Optimization of Pancreatic Cell Subset Classification in Images from Multiplex Immunofluorescence Imaging Platforms

Abstract

Understanding the natural history of type 1 diabetes (T1D) has been hampered by limited access to the target organ (i.e., the pancreas) in living people. To make the most of these precious tissues, cyclic imaging platforms such as Miltenyi MACSima, which increase the number of markers that can be examined per section, are becoming increasingly popular. Such advances in spatial biology require reproducible cell classification algorithms. Random Tree (RT) algorithm was previously found to be the most reliable approach for differentiating exocrine versus endocrine pancreas compartments, yet an unmet need exists for an approach that can provide accurate cell type classification within the endocrine compartment.
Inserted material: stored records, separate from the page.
(** X18.  A buffer of 4 to 8 bytes is refused late: with a working
    generator [ssl_fill_hello_random] returns 0, yet it has by then
    overwritten the whole buffer with the time and the random bytes. *)
Theorem ssl_fill_hello_random_short_buffer
        (s : SSL) (server : Z) (result : list byte) (len : Z) (dgrd : DOWNGRADE) :
  4 <= len <= 8 -> sizeof result = len -> 0 < rand_ret E ->
  ssl_fill_hello_random E s server result len dgrd = (0, fill E s server len).
Proof.
  intros L B R. unfold ssl_fill_hello_random.
  replace (len <? 4) with false by (symmetry; apply Z.ltb_ge; lia).
  rewrite generator_fills by lia.
  replace (rand_ret E >? 0) with true by (symmetry; apply Z.gtb_lt; lia).
  replace (sizeof tls11downgrade <? len) with false
    by (symmetry; apply Z.ltb_ge; change (sizeof tls11downgrade) with 8; lia).
  reflexivity.
Qed.

(** X19.  When the generator fails, its status is what
    [ssl_fill_hello_random] returns, whatever the downgrade: no sentinel
    is written, and the buffer holds what the generator left (after the
    time, when the time is sent). *)
Theorem ssl_fill_hello_random_generator_failure
        (s : SSL) (server : Z) (result : list byte) (len : Z) (dgrd : DOWNGRADE) :
  4 <= len -> sizeof result = len -> rand_ret E <= 0 ->
  ssl_fill_hello_random E s server result len dgrd =
    (rand_ret E, fill E s server len).
Proof.
  intros L B R. unfold ssl_fill_hello_random.
  replace (len <? 4) with false by (symmetry; apply Z.ltb_ge; lia).
  rewrite generator_fills by lia.
  replace (rand_ret E >? 0) with false
    by (symmetry; rewrite Z.gtb_ltb; apply Z.ltb_ge; lia).
  reflexivity.
Qed.

(** X20.  When the generator succeeds, no byte of the caller's buffer
    survives a call that gets past the length test: two buffers of the
    same length, at least 4, come out the same and with the same status.
    (A generator that fails may have left the buffer as it was; nothing is
    said of that case.) *)
Theorem ssl_fill_hello_random_overwrites_all
        (s : SSL) (server : Z) (result result' : list byte) (len : Z)
        (dgrd : DOWNGRADE) :
  0 < rand_ret E ->
  4 <= len -> sizeof result = len -> sizeof result' = len ->
  ssl_fill_hello_random E s server result len dgrd =
  ssl_fill_hello_random E s server result' len dgrd.
Proof.
  intros Drawn L B B'. unfold ssl_fill_hello_random.
  replace (len <? 4) with false by (symmetry; apply Z.ltb_ge; lia).
  now rewrite !generator_fills by lia.
Qed.
End Facts.

Lemma ssl_fill_hello_random_short_buffer_sample :
  ssl_fill_hello_random Sample.random_env {| mode := 0x40 |} 1
                        [0; 0; 0; 0; 0; 0; 0; 0] 8 DOWNGRADE_TO_1_2 =
  (0, fill Sample.random_env {| mode := 0x40 |} 1 8).
Proof.
  apply (ssl_fill_hello_random_short_buffer Sample.random_env {| mode := 0x40 |} 1
           [0; 0; 0; 0; 0; 0; 0; 0] 8 DOWNGRADE_TO_1_2); [lia | reflexivity | simpl; lia].
Defined.

Lemma ssl_fill_hello_random_generator_failure_sample :
  ssl_fill_hello_random Fixtures.dry_env {| mode := 0 |} 0 (repeat 7 32) 32
                        DOWNGRADE_TO_1_1 =
  (rand_ret Fixtures.dry_env, fill Fixtures.dry_env {| mode := 0 |} 0 32).
Proof.
  apply (ssl_fill_hello_random_generator_failure Fixtures.dry_env {| mode := 0 |} 0
           (repeat 7 32) 32 DOWNGRADE_TO_1_1); [lia | reflexivity | simpl; lia].
Defined.

Lemma ssl_fill_hello_random_overwrites_all_sample :
  ssl_fill_hello_random Sample.random_env {| mode := 0x40 |} 1 (repeat 0 32) 32
                        DOWNGRADE_NONE =
  ssl_fill_hello_random Sample.random_env {| mode := 0x40 |} 1 (repeat 7 32) 32
                        DOWNGRADE_NONE.
Proof.
  apply (ssl_fill_hello_random_overwrites_all Sample.random_env {| mode := 0x40 |} 1
           (repeat 0 32) (repeat 7 32) 32 DOWNGRADE_NONE);
    [simpl; lia | lia | reflexivity | reflexivity].
Defined.

End RandomProofs.

(** ** The master secret on its other paths *)
Module SecretProofs.
Import MasterSecret.

Section Facts.
Variable E : Env.

(** What the function has done when it reaches the label err. *)
Lemma until_err_length (s : SSL) (alg_k : Z) (p : option (list byte)) (len : Z)
      ret s1 len1 done :
  until_err E s alg_k p len = Ok (ret, s1, len1, done) ->
  len1 = length_at_err E s alg_k len /\
  server s1 = server s /\ (ret = 0 \/ ret = 1).
Proof.
  unfold until_err, call_kdf, length_at_err.
  destruct (truth (Z.land alg_k (SSL_PSK E))); cbn [andb].
  - destruct (OPENSSL_NO_PSK E); cbn [negb andb].
    + intros [= <- <- <- <-]. auto.
    + destruct (truth (Z.land alg_k (SSL_kPSK E))).
      * destruct (OPENSSL_malloc E _); cbn [negb]; [|intros [= <- <- <- <-]; auto].
        cbn [bind].
        destruct (read_ptr (psk s) (psklen s)); cbn [bind]; [|discriminate].
        cbn [session clear_psk].
        destruct (session s); [|discriminate].
        destruct (generate_master_secret E _ _ _); cbn [bind];
          intros [= <- <- <- <-]; auto.
      * destruct (OPENSSL_malloc E _); cbn [negb]; [|intros [= <- <- <- <-]; auto].
        destruct (read_ptr p len); cbn [bind]; [|discriminate].
        destruct (read_ptr (psk s) (psklen s)); cbn [bind]; [|discriminate].
        cbn [session clear_psk].
        destruct (session s); [|discriminate].
        destruct (generate_master_secret E _ _ _); cbn [bind];
          intros [= <- <- <- <-]; auto.
  - destruct (read_ptr p len); cbn [bind]; [|discriminate].
    destruct (session s); [|discriminate].
    destruct (generate_master_secret E _ _ _); cbn [bind];
      intros [= <- <- <- <-]; auto.
Qed.

(** X21.  The erase of a premaster buffer handed in, at the exit of
    [ssl_generate_master_secret].  Whenever the function returns, with 1
    or with 0, the last thing it has done is to erase the buffer (freeing
    it when asked to) over L bytes that lie within it, and on a client the
    premaster kept in the connection is dropped.  L is the caller's length
    for every suite but plain PSK; for plain PSK it is the length of the
    PSK, so that a longer premaster is erased in part only, and with a
    buffer shorter than the PSK the erase runs past its end: the call is
    undefined. *)
Theorem premaster_erasure_at_exit
        (s : SSL) (c : SSL_CIPHER) (buf : list byte) (pmslen free_pms : Z) :
  new_cipher s = Some c ->
  let L := length_at_err E s (algorithm_mkey c) pmslen in
  (forall ret s' done,
     ssl_generate_master_secret E s (Some buf) pmslen free_pms = Ok (ret, s', done) ->
     0 <= L <= sizeof buf /\
     (exists before,
        done = before ++
          [if truth free_pms then Clear_free the_pms L else Cleanse the_pms L]) /\
     (server s = 0 -> pms s' = None /\ MasterSecret.pmslen s' = 0) /\
     (ret = 0 \/ ret = 1)) /\
  (sizeof buf < L ->
   ssl_generate_master_secret E s (Some buf) pmslen free_pms = Undefined).
Proof.
  intros C L. unfold ssl_generate_master_secret. rewrite C.
  destruct (until_err E s (algorithm_mkey c) (Some buf) pmslen)
    as [[[[r s1] len1] d]|] eqn:U; cbn [bind]; [|split; [discriminate|reflexivity]].
  apply until_err_length in U as (-> & Srv & R). fold L.
  unfold erase_pms.
  destruct ((0 <=? L) && (L <=? sizeof buf)) eqn:In; cbn [bind].
  - rewrite andb_true_iff, !Z.leb_le in In. split; [|lia].
    intros ret s' done [= <- <- <-]. split; [lia|]. split; [|split].
    + now exists d.
    + intros Client. rewrite Srv, Client. split; reflexivity.
    + exact R.
  - split; [discriminate|reflexivity].
Qed.


End Facts.

(** A DHE_PSK server handed a 2-byte premaster erases those 2 bytes as the
    last thing it does; the plain PSK server with a 3-byte PSK, handed the
    same buffer, would erase 3. *)
Lemma premaster_erasure_at_exit_sample :
  (0 <= 2 <= sizeof [0xD1; 0xD2] /\
   exists before,
     [Clear_free the_psk 3; Kdf [0; 2; 0xD1; 0xD2; 0; 3; 0xC1; 0xC2; 0xC3] 9;
      Clear_free the_pskpms 9; Clear_free the_pms 2] =
     before ++ [Clear_free the_pms 2]) /\
  ssl_generate_master_secret Sample.secret_env Sample.psk_server
    (Some [0xD1; 0xD2]) 2 0 = Undefined.
Proof.
  split.
  - destruct (premaster_erasure_at_exit Sample.secret_env Sample.dhe_psk_server
                (Sample.cipher_with_kex 0x100) [0xD1; 0xD2] 2 1 eq_refl)
      as [Exit _].
    destruct (Exit 1
                (mkSSL 1 (Some {| master_key := [0xC3; 0xC2; 0xC1; 3; 0; 0xD2; 0xD1; 2; 0];
                                  master_key_length := 9 |})
                       (Some (Sample.cipher_with_kex 0x100)) None 0 None 0)
                [Clear_free the_psk 3;
                 Kdf [0; 2; 0xD1; 0xD2; 0; 3; 0xC1; 0xC2; 0xC3] 9;
                 Clear_free the_pskpms 9; Clear_free the_pms 2])
      as (Within & Last & _).
    + vm_compute. reflexivity.
    + split; [exact Within | exact Last].
  - destruct (premaster_erasure_at_exit Sample.secret_env Sample.psk_server
                (Sample.cipher_with_kex 0x8) [0xD1; 0xD2] 2 0 eq_refl)
      as [_ Overrun].
    apply Overrun. vm_compute. reflexivity.
Defined.



End SecretProofs.

(** ** The certificate types of a CertificateRequest *)
Module CertTypesProofs.
Import Lookup CertTypes.

Lemma read_length (b : list byte) (off n : Z) (got : list byte) :
  read b off n = Ok got -> Z.of_nat (List.length got) = n /\ 0 <= n.
Proof.
  unfold read.
  destruct ((0 <=? off) && (0 <=? n) && (off + n <=? Z.of_nat (List.length b))) eqn:C;
    [|discriminate].
  rewrite !andb_true_iff, !Z.leb_le in C. intros [= <-].
  rewrite length_firstn, length_skipn. lia.
Qed.

Lemma read_front (b : list byte) (n : Z) :
  0 <= n <= Z.of_nat (List.length b) -> read b 0 n = Ok (firstn (Z.to_nat n) b).
Proof.
  intros R. unfold read.
  replace ((0 <=? 0) && (0 <=? n) && (0 + n <=? Z.of_nat (List.length b))) with true
    by (symmetry; rewrite !andb_true_iff, !Z.leb_le; lia).
  reflexivity.
Qed.

Section Facts.
Variable E : Env.
Context {W : Type} (P : Writer W).
Hypothesis Wr : writer_contract P.

Lemma puts_app (a b : list Z) : forall pkt,
  puts P (a ++ b) pkt =
  let (ok, pkt') := puts P a pkt in if ok then puts P b pkt' else (false, pkt').
Proof.
  induction a as [|v r IH]; intros pkt; cbn [puts app].
  - reflexivity.
  - destruct (WPACKET_put_bytes_u8 P pkt v); [apply IH | reflexivity].
Qed.

Lemma or_return_0_nothing pkt (rest : W -> Z * W) :
  or_return_0 P [] pkt rest = rest pkt.
Proof. reflexivity. Qed.

Lemma or_return_0_chain (a b : list Z) pkt :
  or_return_0 P a pkt (fun pkt => let (ok, pkt') := puts P b pkt in
                                  (if ok then 1 else 0, pkt')) =
  let (ok, pkt') := puts P (a ++ b) pkt in (if ok then 1 else 0, pkt').
Proof.
  unfold or_return_0. rewrite puts_app.
  destruct (puts P a pkt) as [[|] p1]; [|reflexivity].
  now destruct (puts P b p1) as [[|] p2].
Qed.

Lemma or_return_0_end (a : list Z) pkt :
  or_return_0 P a pkt (fun pkt => (1, pkt)) =
  let (ok, pkt') := puts P a pkt in (if ok then 1 else 0, pkt').
Proof. unfold or_return_0. now destruct (puts P a pkt) as [[|] p1]. Qed.

Lemma puts_written (vs : list Z) : forall pkt pkt',
  puts P vs pkt = (true, pkt') ->
  written P pkt' = written P pkt ++ map (fun v => v mod 256) vs.
Proof.
  induction vs as [|v r IH]; intros pkt pkt'; cbn [puts map].
  - intros [= <-]. now rewrite app_nil_r.
  - destruct (WPACKET_put_bytes_u8 P pkt v) as [p1|] eqn:Put; [|discriminate].
    intros Rest. apply IH in Rest. apply (put_u8_appends _ Wr) in Put.
    rewrite Rest, Put, <- app_assoc. reflexivity.
Qed.

Lemma default_run (s : SSL) (c : SSL_CIPHER) (pkt : W) :
  ctype (cert s) = None -> new_cipher s = Some c ->
  ssl3_get_req_cert_type E P s pkt =
    Ok (let (ok, pkt') := puts P (default_types E s c) pkt in
        (if ok then 1 else 0, pkt')).
Proof.
  intros Custom Cipher.
  unfold ssl3_get_req_cert_type, default_types. rewrite Custom, Cipher. f_equal.
    set (alg_a := uint32 (ssl_set_sig_mask E 0 s (SSL_SECOP_SIGALG_MASK E))).
    set (alg_k := algorithm_mkey c).
    set (gost := if negb (OPENSSL_NO_GOST E) && (version s >=? TLS1_VERSION E)
                    && truth (Z.land alg_k (SSL_kGOST E)) then _ else _).
    set (gost18 := if negb (OPENSSL_NO_GOST E) && (version s >=? TLS1_2_VERSION E)
                      && truth (Z.land alg_k (SSL_kGOST18 E)) then _ else _).
    rewrite (puts_app gost). unfold or_return_0 at 1.
    destruct (puts P gost pkt) as [[|] p1]; [|reflexivity].
    rewrite (puts_app gost18). unfold or_return_0 at 1.
    destruct (puts P gost18 p1) as [[|] p2]; [|reflexivity].
    destruct (version s >=? TLS1_VERSION E); cbn [andb].
    - destruct (truth (Z.land alg_k (SSL_kBDHE E))); cbn [orb];
        [apply or_return_0_end|].
      destruct (truth (Z.land alg_k (SSL_kBDHTPSK E))); [apply or_return_0_end|].
      destruct ((version s =? SSL3_VERSION E) && truth (Z.land alg_k (SSL_kDHE E)));
        cbn [andb];
        destruct (truth (Z.land alg_a (SSL_aDSS E))),
                 (truth (Z.land alg_a (SSL_aRSA E))),
                 (truth (Z.land alg_a (SSL_aECDSA E)));
        cbn [negb app]; unfold or_return_0; cbn [puts];
        repeat (match goal with
                | |- context [WPACKET_put_bytes_u8 P ?p ?v] =>
                    destruct (WPACKET_put_bytes_u8 P p v)
                end; cbn [puts]);
        reflexivity.
    - destruct ((version s =? SSL3_VERSION E) && truth (Z.land alg_k (SSL_kDHE E)));
        cbn [andb];
        destruct (truth (Z.land alg_a (SSL_aDSS E))),
                 (truth (Z.land alg_a (SSL_aRSA E)));
        cbn [negb app]; unfold or_return_0; cbn [puts];
        repeat (match goal with
                | |- context [WPACKET_put_bytes_u8 P ?p ?v] =>
                    destruct (WPACKET_put_bytes_u8 P p v)
                end; cbn [puts]);
        reflexivity.
Qed.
It was hypothesized that a core set of markers could be used to maximize classification accuracy. To this end, pancreatic sections were stained with fluorescent antibodies against various markers and images were captured using the MACSima platform. RT algorithm was trained in QuPath to classify endocrine, exocrine, and vascular cell clusters in n=3 pancreas donors across a total of n=10 ROIs. Classification accuracy will be determined by comparison to ground-truth labels annotated by an expert in the field. Markers that maximize classification accuracy will be included on future pancreas runs to standardize and streamline downstream analyses.